For more information about the book: Yin, R.K (2009) Case Study Research: Design and Methods. London: Sage
What is a case study?
A case study is a research approach that is used to generate an in-depth, multi-faceted understanding of a complex issue in its real-life context. It is an established research design that is used extensively in a wide variety of disciplines, particularly in the social sciences. A case study can be defined in a variety of ways (Table 5), the central tenet being the need to explore an event or phenomenon in depth and in its natural context. It is for this reason sometimes referred to as a "naturalistic" design; this is in contrast to an "experimental" design (such as a randomised controlled trial) in which the investigator seeks to exert control over and manipulate the variable(s) of interest.
Stake's work has been particularly influential in defining the case study approach to scientific enquiry. He has helpfully characterised three main types of case study: intrinsic, instrumental and collective. An intrinsic case study is typically undertaken to learn about a unique phenomenon. The researcher should define the uniqueness of the phenomenon, which distinguishes it from all others. In contrast, the instrumental case study uses a particular case (some of which may be better than others) to gain a broader appreciation of an issue or phenomenon. The collective case study involves studying multiple cases simultaneously or sequentially in an attempt to generate a still broader appreciation of a particular issue.

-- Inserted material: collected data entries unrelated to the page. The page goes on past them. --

(** [pop_back] on the copy of the elements. *)
Definition pop_back (l : list A) : outcome (list A) :=
  match l with [] => UB | _ => Ok (removelast l) end.

Definition ExtractNondestructive (t : TopN) : outcome (list A) :=
  if negb (bool_decide (state_ t = heap_sorted)) then Ok (std_sort cmp (elements_ t))
  else l ← pop_back (elements_ t); Ok (sort_heap cmp l).
Definition ExtractUnsortedNondestructive (t : TopN) : outcome (list A) :=
  if bool_decide (state_ t = heap_sorted) then pop_back (elements_ t) else Ok (elements_ t).
Definition TakeNondestructive (t : TopN) : outcome (list A) := ExtractNondestructive t.
Definition TakeUnsortedNondestructive (t : TopN) : outcome (list A) :=
  ExtractUnsortedNondestructive t.
Definition Take (t : TopN) : outcome (TopN * list A) :=
  out ← (if negb (bool_decide (state_ t = heap_sorted)) then Ok (std_sort cmp (elements_ t))
         else l ← pop_back (elements_ t); Ok (sort_heap cmp l));
  Ok (Reset t, out).
Definition TakeUnsorted (t : TopN) : outcome (TopN * list A) :=
  out ← (if bool_decide (state_ t = heap_sorted) then pop_back (elements_ t)
         else Ok (elements_ t));
  Ok (Reset t, out).

(** The range from [unsorted_begin] to [unsorted_end]. *)
Definition unsorted_range (t : TopN) : list A := take (Z.to_nat (size t)) (elements_ t).

(** ** Scripts on one object *)

Inductive op :=
  | OPush (v : A) | OPeek | OTake | OTakeUnsorted | OTakeND | OTakeUnsortedND | ORange
  | OSize | OReset | OResetLimit (limit : Z) | OMove.
Inductive result :=
  | RDropped (d : option A) | RBottom (b : A) | RSorted (l : list A) | RUnsorted (l : list A)
  | RSize (n : Z) | RNone.

Definition step (t : TopN) (o : op) : outcome (TopN * result) :=
  match o with
  | OPush v => '(t, d) ← PushInternal t v; Ok (t, RDropped d)
  | OPeek => '(t, b) ← peek_bottom t; Ok (t, RBottom b)
  | OTake => '(t, l) ← Take t; Ok (t, RSorted l)
  | OTakeUnsorted => '(t, l) ← TakeUnsorted t; Ok (t, RUnsorted l)
  | OTakeND => l ← TakeNondestructive t; Ok (t, RSorted l)
  | OTakeUnsortedND => l ← TakeUnsortedNondestructive t; Ok (t, RUnsorted l)
  | ORange => Ok (t, RUnsorted (unsorted_range t))
  | OSize => Ok (t, RSize (size t))
  | OReset => Ok (Reset t, RNone)
  | OResetLimit n => Ok (Reset_limit t n, RNone)
  | OMove => Ok ((move t).1, RNone)
  end.

Fixpoint run (t : TopN) (l : list op) : outcome (TopN * list result) :=
  match l with
  | [] => Ok (t, [])
  | o :: l => '(t, r) ← step t o; '(t, rs) ← run t l; Ok (t, r :: rs)
  end.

These are however not necessarily mutually exclusive categories. In the first of our examples (Table 1), we undertook an intrinsic case study to investigate the issue of recruitment of minority ethnic people into the specific context of asthma research studies, but it developed into a instrumental case study through seeking to understand the issue of recruitment of these marginalised populations more generally, generating a number of the findings that are potentially transferable to other disease contexts. In contrast, the other three examples (see Tables 2, 3 and 4) employed collective case study designs to study the introduction of workforce reconfiguration in primary care, the implementation of electronic health records into hospitals, and to understand the ways in which healthcare students learn about patient safety considerations[4-6]. Although our study focusing on the introduction of General Practitioners with Specialist Interests (Table 2) was explicitly collective in design (four contrasting primary care organisations were studied), is was also instrumental in that this particular professional group was studied as an exemplar of the more general phenomenon of workforce redesign.

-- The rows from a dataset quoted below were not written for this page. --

Lemma IsDisjoint_scan s i : wf (elems s) ->
  IsDisjoint s i = Ok (negb (existsb (fun a => Intersects a i) (elems s))).
Proof.
  intros Hwf. unfold IsDisjoint. destruct (empty i) eqn:Hei.
  { f_equal. symmetry. apply negb_true_iff, not_true_is_false.
    intros (e & _ & He)%existsb_exists. unfold Intersects in He. rewrite Hei in He. lia. }
  apply empty_false in Hei.
  destruct (point_split s (start i) Hwf) as (l1 & l2 & E & -> & H1 & H2).
  pose proof (wf_Forall _ Hwf) as Hp. rewrite E in Hp. apply Forall_app in Hp as [Hp1 Hp2].
  assert (Hc : exists c, (if negb (is_end s (length l1)) then
      a ← deref s (length l1); Ok (start a <? limit i) else Ok false) = Ok c /\
    if (c : bool) then existsb (fun a => Intersects a i) (elems s) = true
    else Forall (fun a => Intersects a i = false) l2).
  { destruct l2 as [|e l2].
    - exists false. rewrite (is_end_all s l1) by (rewrite E, app_nil_r; reflexivity). auto.
    - exists (start e <? limit i). rewrite (is_end_mid s _ _ _ E), (deref_mid s _ _ _ E).
      split; [reflexivity|]. inversion_clear H2 as [|? ? He _].
      inversion_clear Hp2 as [|? ? Hpe _]. unfold has_points in Hpe. case_match eqn:Hse.
      + apply existsb_exists. exists e. rewrite E, in_app_iff. split; [simpl; auto|].
        unfold Intersects, empty. lia.
      + rewrite E in Hwf. apply wf_app in Hwf as (_ & (_ & Hel & _) & _).
        constructor; [unfold Intersects; lia|]. eapply Forall_impl; [exact Hel|].
        simpl. intros d Hd. unfold Intersects. lia. }
  destruct Hc as (c & -> & Hc). rewrite bind_Ok. destruct c; [rewrite Hc; reflexivity|].
  destruct (candidate_scan s (fun a => Intersects a i) l1 l2) as [_ Hscan]; auto.
  { intros e q Hq Hlt. rewrite Forall_forall in H1. specialize (H1 q Hq). simpl in H1.
    unfold Intersects. lia. }
  destruct l1 as [|q p _] using rev_ind;
    [simpl in *; injection Hscan as <-; reflexivity|].
  assert (E' : elems s = p ++ q :: l2) by (rewrite E, <- app_assoc; reflexivity).
  rewrite iter_prev_mid in *. rewrite length_app, Nat.add_comm in *. simpl in *.
  rewrite (deref_mid s _ _ _ E'), bind_Ok in *. injection Hscan as <-. f_equal.
  apply Forall_app in H1 as [_ Hq]. apply Forall_app in Hp1 as [_ Hpq].
  rewrite Forall_singleton in Hq, Hpq. unfold has_points, Intersects, empty in *. lia.
Qed.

What are case studies used for?
According to Yin, case studies can be used to explain, describe or explore events or phenomena in the everyday contexts in which they occur. These can, for example, help to understand and explain causal links and pathways resulting from a new policy initiative or service development (see Tables 2 and 3, for example). In contrast to experimental designs, which seek to test a specific hypothesis through deliberately manipulating the environment (like, for example, in a randomised controlled trial giving a new drug to randomly selected individuals and then comparing outcomes with controls), the case study approach lends itself well to capturing information on more explanatory 'how', 'what' and 'why' questions, such as 'how is the intervention being implemented and received on the ground?'. The case study approach can offer additional insights into what gaps exist in its delivery or why one implementation strategy might be chosen over another. This in turn can help develop or refine theory, as shown in our study of the teaching of patient safety in undergraduate curricula (Table 4)[6,10]. Key questions to consider when selecting the most appropriate study design are whether it is desirable or indeed possible to undertake a formal experimental investigation in which individuals and/or organisations are allocated to an intervention or control arm? Or whether the wish is to obtain a more naturalistic understanding of an issue? The former is ideally studied using a controlled experimental design, whereas the latter is more appropriately studied using a case study design.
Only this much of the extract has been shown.